* [Given data]
Lemma lookup_fresh i l n :
  Forall (fun e => (fst e < n)%nat) l -> (n <= i)%nat -> lookup i l = None.
Proof.
  induction 1 as [| [j k] l Hj Hl IH]; simpl; intros Hi; [reflexivity |].
  simpl in Hj. destruct (Nat.eqb_spec i j); [lia | auto].
Qed.

Lemma lookup_app_found i l l' k :
  lookup i l = Some k -> lookup i (l ++ l') = Some k.
Proof.
  induction l as [| [j k'] l IH]; simpl; [discriminate |].
  destruct (Nat.eqb i j); auto.
Qed.

Lemma lookup_app_fresh i l k :
  lookup i l = None -> lookup i (l ++ [(i, k)]) = Some k.
Proof.
  induction l as [| [j k'] l IH]; simpl.
  - now rewrite Nat.eqb_refl.
  - destruct (Nat.eqb i j); [discriminate | auto].
Qed.

Lemma lookup_filter_other i j l :
  i <> j ->
  lookup i (filter (fun e => negb (Nat.eqb (fst e) j)) l) = lookup i l.
Proof.
  intros Hij. induction l as [| [a k] l IH]; simpl; [reflexivity |].
  destruct (Nat.eqb_spec a j) as [-> | Haj]; simpl.
  - destruct (Nat.eqb_spec i j); [contradiction | exact IH].
  - now rewrite IH.
Qed.

Lemma step_keeps_translation role st ev i m l :
  lookup i (pending st) = Some (AwaitTranslate m l) ->
  ~ settles i ev ->
  lookup i (pending (fst (step role st ev))) = Some (AwaitTranslate m l).
Proof.
  intros Hi Hev. destruct ev as [msgs ll | j o | j o | t]; simpl.
  - unfold captionEffect. destruct (lastMsg_of msgs) as [m' |]; [| exact Hi].
    destruct (accepted m'); [| exact Hi].
    unfold clearCaptionTimeout. simpl.
    destruct (captionTimeoutRef st); destruct (is_listener role); simpl;
      auto using lookup_app_found.
  - destruct (Nat.eq_dec i j) as [-> | Hij].
    { exfalso. apply Hev. now exists o. }
    destruct (lookup j (pending st)) as [[m' l' |] |]; try exact Hi.
    destruct o; simpl; [now rewrite lookup_filter_other |].
    apply lookup_app_found. now rewrite lookup_filter_other.
  - destruct (lookup j (pending st)) as [[m' l' |] |] eqn:Hj; try exact Hi.
    assert (Hij : i <> j) by (intros ->; congruence).
    destruct o as [| [[| c s] |]]; simpl; now rewrite lookup_filter_other.
  - destruct (existsb (Nat.eqb t) (timers st)); exact Hi.
Qed.

Lemma run_keeps_translation role evs i m l :
  forall st,
    lookup i (pending st) = Some (AwaitTranslate m l) ->
    Forall (fun ev => ~ settles i ev) evs ->
    lookup i (pending (fst (run role st evs))) = Some (AwaitTranslate m l).
Proof.
  induction evs as [| ev evs IH]; intros st Hi Hevs; simpl; [exact Hi |].
  inversion Hevs as [| ? ? Hev Hrest]; subst.
  pose proof (step_keeps_translation role st ev i m l Hi Hev) as H1.
  destruct (step role st ev) as [st1 out1]. simpl in H1.
  specialize (IH st1 H1 Hrest).
  destruct (run role st1 evs) as [st2 out2]. exact IH.
Qed.

(** Delivering an accepted caption to a listener posts one translation
    request and suspends its continuation under a fresh identifier. *)
Lemma listener_delivery st dataMessages ll m :
  wf st ->
  lastMsg_of dataMessages = Some m -> accepted m = true ->
  let lang := myLanguage ll in
  let r := step Listener st (DataMessages dataMessages ll) in
  snd r = [FetchTranslate (nextId st) (or_else (text m) []) lang (lit "auto")]
  /\ lookup (nextId st) (pending (fst r)) = Some (AwaitTranslate m lang).
Proof.
  intros Hwf Hm Hacc. simpl. unfold captionEffect. rewrite Hm, Hacc. simpl.
  assert (Hfresh : lookup (nextId st) (pending st) = None).
  { eapply lookup_fresh; [apply (wf_pending st Hwf) | lia]. }
  unfold clearCaptionTimeout. simpl.
  destruct (captionTimeoutRef st); simpl; split; auto using lookup_app_fresh.
Qed.

(** A listener whose language is "es-ES" receives "hello": the translation
    is requested for ("hello", "es-ES", "auto"); once "hola" comes back it
    is displayed and speech is requested for ("hola", "es-ES"). *)
Example listener_translates_and_speaks :
  run Listener initial
    [DataMessages [example_caption (Some (lit "hello"))] (Some (lit "es-ES"));
     TranslateSettled 1 (TranslateData (Some (lit "hola")))]
  = ({| captionText := lit "hola";
        messages := [withText (example_caption (Some (lit "hello")))
                       (lit "hola") (lit "es-ES")];
        captionTimeoutRef := Some 2%nat; timers := [2%nat];
        pending := [(3%nat, AwaitTTS)]; nextId := 4 |},
     [FetchTranslate 1 (lit "hello") (lit "es-ES") (lit "auto");
      FetchTTS 3 (lit "hola") (lit "es-ES")]).
Proof. reflexivity. Qed.

(** The creator shows the source text at once and requests nothing; the
    timer then clears the caption. *)
Example creator_shows_source :
  run Creator initial
    [DataMessages [example_caption (Some (lit "hello"))] None; TimerFired 1]
  = ({| captionText := [];
        messages := [example_caption (Some (lit "hello"))];
        captionTimeoutRef := Some 1%nat; timers := [];
        pending := []; nextId := 2 |}, []).
Proof. reflexivity. Qed.

(** C9.  A data message whose text is absent, empty or made of whitespace
    only is ignored: the state (displayed caption, history, timer reference
    and pending timers, suspended requests) is returned as it was and no
    request is started. *)
Theorem C9_blank_caption_ignored role st dataMessages ll m :
  lastMsg_of dataMessages = Some m ->
  blank m ->
  step role st (DataMessages dataMessages ll) = (st, []).
Proof.
  intros Hm Hb. simpl. unfold captionEffect.
  now rewrite Hm, (blank_not_accepted m Hb).
Qed.
Lemma propagates_mapM {A B} (f : A → M B) (l : list A) :
  (∀ x, propagates (f x)) → propagates (mapM f l).
Proof.
  intros Hf. induction l as [|a l IH]; cbn [mapM]; [apply propagates_ret|].
  apply propagates_bind; [apply Hf|]. intros y.
  apply propagates_bind; [apply IH|]. intros ys. apply propagates_ret.
Qed.

Lemma propagates_for {A} (body : A → M ()) (l : list A) :
  (∀ x, propagates (body x)) → propagates (for_ l body).
Proof.
  intros Hb. induction l as [|a l IH]; cbn [for_]; [apply propagates_ret|].
  apply propagates_bind; [apply Hb | intros _; apply IH].
Qed.

Ltac propagate :=
  repeat first
    [ progress intros
    | apply propagates_ret | apply propagates_throw
    | apply propagates_new_model | apply propagates_method
    | apply propagates_getitem | apply propagates_list_getitem
    | apply propagates_lib_call
    | apply propagates_mapM | apply propagates_for
    | apply propagates_bind ].

Ltac unfold_api :=
  unfold Model, AdvModel, m_binary_var_dict, m_binary_var_list, m_sum,
    m_scal_prod, m_scal_prod_vars_all_different, var_times, expr_ge, m_add,
    m_add_constraints, m_minimize, m_end, on_model; cbv zeta.

(** ** Every builder, in every world *)

Lemma bench_table_quiet b cf n w :
  (b, cf) ∈ bench_table → faults w = [] →
  b n w = (Ok (length (models w)), set_models (models w ++ [cf n]) w).
Proof.
  intros Hb Hq. unfold bench_table in Hb.
  repeat (apply elem_of_cons in Hb as [[= -> ->] | Hb]);
    [ by apply build_bench_model1_quiet | by apply build_bench_model2_quiet
    | by apply build_bench_model21_quiet | by apply build_bench_model3_quiet
    | by apply build_bench_model4_quiet | by apply build_bench_model5_quiet
    | by apply build_bench_model6_quiet | by apply build_bench_model7_quiet
    | by apply elem_of_nil in Hb ].
Qed.

Lemma bench_table_propagates b cf n :
  (b, cf) ∈ bench_table → propagates (b n).
Proof.
  intros Hb. unfold bench_table in Hb.
  repeat (apply elem_of_cons in Hb as [[= -> ->] | Hb]);
    [ unfold build_bench_model1 | unfold build_bench_model2
    | unfold build_bench_model21 | unfold build_bench_model3
    | unfold build_bench_model4 | unfold build_bench_model5
    | unfold build_bench_model6 | unfold build_bench_model7
    | by apply elem_of_nil in Hb ];
    unfold_api; propagate.
Qed.
Lemma wd_insert ws i x j :
  0 ≤ i < Z.of_nat (length ws) → 0 ≤ j →
  wd (<[Z.to_nat i := x]> ws) j = if decide (j = i) then x else wd ws j.
Proof.
  intros Hi Hj. unfold wd. destruct (decide (j = i)) as [->|Hne].
  - rewrite list_lookup_insert_eq by lia. done.
  - rewrite list_lookup_insert_ne by lia. done.
Qed.

Lemma wd_replicate n j : wd (replicate n 0) j = 0.
Proof. unfold wd. destruct (replicate n 0 !! Z.to_nat j) eqn:E; [|done].
  apply lookup_replicate_1 in E as [-> _]. done. Qed.

Lemma wd_set l i x :
  0 ≤ i < Z.of_nat (length l) →
  ∃ l', arr_set l i x = Ret l' ∧ length l' = length l ∧
        ∀ j, 0 ≤ j → wd l' j = if decide (j = i) then x else wd l j.
Proof.
  intros Hi. rewrite arr_set_lt by done. eexists. split; [done|].
  split; [apply length_insert|]. intros j Hj. by apply wd_insert.
Qed.

Lemma wd_ext l1 l2 :
  length l1 = length l2 → (∀ i, 0 ≤ i < Z.of_nat (length l1) → wd l1 i = wd l2 i) → l1 = l2.
Proof.
  intros Hl H. apply list_eq_same_length with (length l1); [done..|].
  intros i x y Hi Hx Hy. specialize (H (Z.of_nat i) ltac:(lia)). unfold wd in H.
  rewrite Nat2Z.id, Hx, Hy in H. done.
Qed.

* [Task to complete] Looking at the entries above, work out how many lines include the word "specialize" and reply with that number alone.

* [Reply to the exercise] 2